→ ACTIVITY
This exercise calls for the line with "then Done (true, put_event", the line with "by (unfold k1;", and all lines between them in the material below, output exactly and with no other lines.

→ THE RECORDS
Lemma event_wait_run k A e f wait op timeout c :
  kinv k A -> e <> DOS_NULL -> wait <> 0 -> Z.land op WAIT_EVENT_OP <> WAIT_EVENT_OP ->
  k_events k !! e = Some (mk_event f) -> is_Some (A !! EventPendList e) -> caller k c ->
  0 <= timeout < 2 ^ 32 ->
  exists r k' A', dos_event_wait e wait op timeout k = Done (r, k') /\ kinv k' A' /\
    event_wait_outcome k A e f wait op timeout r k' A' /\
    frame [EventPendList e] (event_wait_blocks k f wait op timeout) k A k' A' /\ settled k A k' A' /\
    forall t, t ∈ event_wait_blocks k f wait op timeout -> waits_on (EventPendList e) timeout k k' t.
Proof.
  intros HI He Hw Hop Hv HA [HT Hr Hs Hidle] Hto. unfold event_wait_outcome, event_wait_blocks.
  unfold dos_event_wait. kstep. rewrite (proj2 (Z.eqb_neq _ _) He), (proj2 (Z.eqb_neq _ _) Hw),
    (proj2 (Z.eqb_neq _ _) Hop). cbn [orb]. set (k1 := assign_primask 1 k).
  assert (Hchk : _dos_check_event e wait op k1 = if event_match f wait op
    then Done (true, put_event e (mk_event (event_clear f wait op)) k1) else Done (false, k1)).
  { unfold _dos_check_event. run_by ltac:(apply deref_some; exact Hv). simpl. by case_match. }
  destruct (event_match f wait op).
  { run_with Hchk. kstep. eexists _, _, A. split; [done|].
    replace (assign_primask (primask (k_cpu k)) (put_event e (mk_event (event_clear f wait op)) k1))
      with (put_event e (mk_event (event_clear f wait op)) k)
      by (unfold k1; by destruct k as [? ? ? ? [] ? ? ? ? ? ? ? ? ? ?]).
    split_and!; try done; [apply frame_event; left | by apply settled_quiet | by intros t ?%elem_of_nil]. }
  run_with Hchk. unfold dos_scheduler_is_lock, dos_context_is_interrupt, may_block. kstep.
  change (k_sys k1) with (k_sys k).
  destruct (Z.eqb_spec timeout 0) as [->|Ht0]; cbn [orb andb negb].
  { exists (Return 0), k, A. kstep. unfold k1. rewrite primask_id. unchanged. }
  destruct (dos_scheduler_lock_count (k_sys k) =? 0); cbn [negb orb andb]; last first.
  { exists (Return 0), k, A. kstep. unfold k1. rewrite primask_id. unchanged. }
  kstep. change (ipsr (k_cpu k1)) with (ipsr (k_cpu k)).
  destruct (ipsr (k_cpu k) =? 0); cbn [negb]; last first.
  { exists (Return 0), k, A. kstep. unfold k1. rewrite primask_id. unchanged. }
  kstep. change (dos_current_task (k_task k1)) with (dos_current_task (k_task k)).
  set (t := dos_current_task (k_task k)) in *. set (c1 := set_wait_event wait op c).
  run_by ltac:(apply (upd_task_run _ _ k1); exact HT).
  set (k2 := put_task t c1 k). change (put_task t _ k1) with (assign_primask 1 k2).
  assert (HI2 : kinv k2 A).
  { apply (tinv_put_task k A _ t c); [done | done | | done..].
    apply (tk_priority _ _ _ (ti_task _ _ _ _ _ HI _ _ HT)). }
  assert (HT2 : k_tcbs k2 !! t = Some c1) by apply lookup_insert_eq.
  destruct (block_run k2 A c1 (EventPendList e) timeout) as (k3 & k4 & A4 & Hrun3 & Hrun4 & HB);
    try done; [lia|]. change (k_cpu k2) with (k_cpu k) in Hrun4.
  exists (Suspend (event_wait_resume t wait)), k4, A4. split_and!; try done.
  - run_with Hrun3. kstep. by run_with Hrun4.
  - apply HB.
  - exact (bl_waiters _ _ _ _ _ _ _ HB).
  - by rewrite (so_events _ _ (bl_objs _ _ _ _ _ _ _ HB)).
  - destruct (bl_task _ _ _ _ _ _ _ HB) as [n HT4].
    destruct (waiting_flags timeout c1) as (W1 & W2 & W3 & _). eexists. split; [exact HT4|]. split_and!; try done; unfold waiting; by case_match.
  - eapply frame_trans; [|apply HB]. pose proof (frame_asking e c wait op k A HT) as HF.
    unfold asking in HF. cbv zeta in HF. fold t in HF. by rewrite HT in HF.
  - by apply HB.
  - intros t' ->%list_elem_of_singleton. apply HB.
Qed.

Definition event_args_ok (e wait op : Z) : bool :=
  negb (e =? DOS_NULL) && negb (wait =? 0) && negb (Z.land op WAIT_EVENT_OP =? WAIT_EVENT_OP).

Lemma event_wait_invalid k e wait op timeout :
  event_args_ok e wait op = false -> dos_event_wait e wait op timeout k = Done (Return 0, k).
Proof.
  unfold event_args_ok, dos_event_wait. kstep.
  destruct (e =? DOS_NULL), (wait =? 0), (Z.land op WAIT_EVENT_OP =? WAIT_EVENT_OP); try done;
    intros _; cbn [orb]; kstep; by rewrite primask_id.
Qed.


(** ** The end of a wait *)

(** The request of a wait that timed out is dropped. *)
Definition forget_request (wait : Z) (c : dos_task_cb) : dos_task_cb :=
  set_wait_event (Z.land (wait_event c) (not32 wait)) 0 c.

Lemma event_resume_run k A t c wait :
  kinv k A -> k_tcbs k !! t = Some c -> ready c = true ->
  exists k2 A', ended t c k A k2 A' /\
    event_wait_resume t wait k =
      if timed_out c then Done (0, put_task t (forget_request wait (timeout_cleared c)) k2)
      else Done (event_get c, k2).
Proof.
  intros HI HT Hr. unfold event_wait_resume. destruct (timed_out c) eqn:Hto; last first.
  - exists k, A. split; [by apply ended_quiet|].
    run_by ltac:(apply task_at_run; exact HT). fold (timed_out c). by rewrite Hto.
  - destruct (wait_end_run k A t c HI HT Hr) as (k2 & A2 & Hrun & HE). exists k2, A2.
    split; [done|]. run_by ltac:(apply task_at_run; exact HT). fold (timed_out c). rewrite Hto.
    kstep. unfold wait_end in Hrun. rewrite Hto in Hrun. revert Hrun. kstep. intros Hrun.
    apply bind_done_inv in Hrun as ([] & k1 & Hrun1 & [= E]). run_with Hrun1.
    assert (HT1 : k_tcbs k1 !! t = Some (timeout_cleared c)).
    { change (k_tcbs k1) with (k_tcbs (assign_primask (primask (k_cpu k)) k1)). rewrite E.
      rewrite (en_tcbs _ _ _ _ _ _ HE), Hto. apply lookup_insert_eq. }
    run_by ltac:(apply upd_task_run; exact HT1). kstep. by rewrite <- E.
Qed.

* * *

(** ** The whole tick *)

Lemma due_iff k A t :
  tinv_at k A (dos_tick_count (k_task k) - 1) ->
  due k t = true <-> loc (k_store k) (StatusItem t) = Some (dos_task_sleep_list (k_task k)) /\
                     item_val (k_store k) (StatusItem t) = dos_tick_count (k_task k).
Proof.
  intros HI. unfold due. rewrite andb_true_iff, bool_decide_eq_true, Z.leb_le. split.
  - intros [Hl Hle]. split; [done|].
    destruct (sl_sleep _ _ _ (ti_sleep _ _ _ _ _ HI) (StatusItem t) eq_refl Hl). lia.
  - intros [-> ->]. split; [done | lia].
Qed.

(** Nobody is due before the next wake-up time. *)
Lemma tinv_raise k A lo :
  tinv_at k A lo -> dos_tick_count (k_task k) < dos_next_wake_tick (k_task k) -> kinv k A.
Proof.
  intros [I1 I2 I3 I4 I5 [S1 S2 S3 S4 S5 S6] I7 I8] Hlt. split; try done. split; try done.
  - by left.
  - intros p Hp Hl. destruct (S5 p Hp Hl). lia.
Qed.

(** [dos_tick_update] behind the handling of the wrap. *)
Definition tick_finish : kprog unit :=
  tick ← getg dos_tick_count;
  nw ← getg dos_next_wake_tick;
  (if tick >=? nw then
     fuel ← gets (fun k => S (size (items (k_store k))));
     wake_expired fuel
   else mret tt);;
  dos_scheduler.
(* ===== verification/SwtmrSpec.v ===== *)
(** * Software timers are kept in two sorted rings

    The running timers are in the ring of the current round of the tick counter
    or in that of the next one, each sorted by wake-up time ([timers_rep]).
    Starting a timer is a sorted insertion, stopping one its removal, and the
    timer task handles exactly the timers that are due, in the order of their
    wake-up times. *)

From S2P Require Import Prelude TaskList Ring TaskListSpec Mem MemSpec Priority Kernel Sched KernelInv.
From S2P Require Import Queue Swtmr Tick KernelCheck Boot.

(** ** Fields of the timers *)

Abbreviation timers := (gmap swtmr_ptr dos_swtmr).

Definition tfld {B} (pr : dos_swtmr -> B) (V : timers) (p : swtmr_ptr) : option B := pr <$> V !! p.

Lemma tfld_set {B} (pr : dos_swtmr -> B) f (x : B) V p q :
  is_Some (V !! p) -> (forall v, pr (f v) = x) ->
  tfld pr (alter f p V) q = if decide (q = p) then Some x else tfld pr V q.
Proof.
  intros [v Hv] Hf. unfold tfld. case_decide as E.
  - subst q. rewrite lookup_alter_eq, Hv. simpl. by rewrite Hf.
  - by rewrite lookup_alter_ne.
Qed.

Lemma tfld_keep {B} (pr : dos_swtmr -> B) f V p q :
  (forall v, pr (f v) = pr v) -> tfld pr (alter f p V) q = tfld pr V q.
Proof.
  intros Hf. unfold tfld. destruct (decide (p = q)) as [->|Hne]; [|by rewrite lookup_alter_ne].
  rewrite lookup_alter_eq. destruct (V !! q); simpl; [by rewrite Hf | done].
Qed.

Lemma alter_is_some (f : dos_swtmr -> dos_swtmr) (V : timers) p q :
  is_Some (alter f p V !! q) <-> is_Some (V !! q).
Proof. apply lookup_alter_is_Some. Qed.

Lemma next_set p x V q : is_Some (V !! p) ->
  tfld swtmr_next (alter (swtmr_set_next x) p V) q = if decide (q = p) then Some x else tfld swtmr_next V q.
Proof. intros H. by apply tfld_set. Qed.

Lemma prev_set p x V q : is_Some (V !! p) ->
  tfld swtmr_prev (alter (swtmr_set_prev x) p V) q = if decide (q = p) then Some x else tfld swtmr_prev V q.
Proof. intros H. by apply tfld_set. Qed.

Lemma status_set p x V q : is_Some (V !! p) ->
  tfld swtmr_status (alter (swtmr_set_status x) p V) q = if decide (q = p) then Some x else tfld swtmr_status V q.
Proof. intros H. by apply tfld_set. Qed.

→ TASK RESULT
    then Done (true, put_event e (mk_event (event_clear f wait op)) k1) else Done (false, k1)).
  { unfold _dos_check_event. run_by ltac:(apply deref_some; exact Hv). simpl. by case_match. }
  destruct (event_match f wait op).
  { run_with Hchk. kstep. eexists _, _, A. split; [done|].
    replace (assign_primask (primask (k_cpu k)) (put_event e (mk_event (event_clear f wait op)) k1))
      with (put_event e (mk_event (event_clear f wait op)) k)
      by (unfold k1; by destruct k as [? ? ? ? [] ? ? ? ? ? ? ? ? ? ?]).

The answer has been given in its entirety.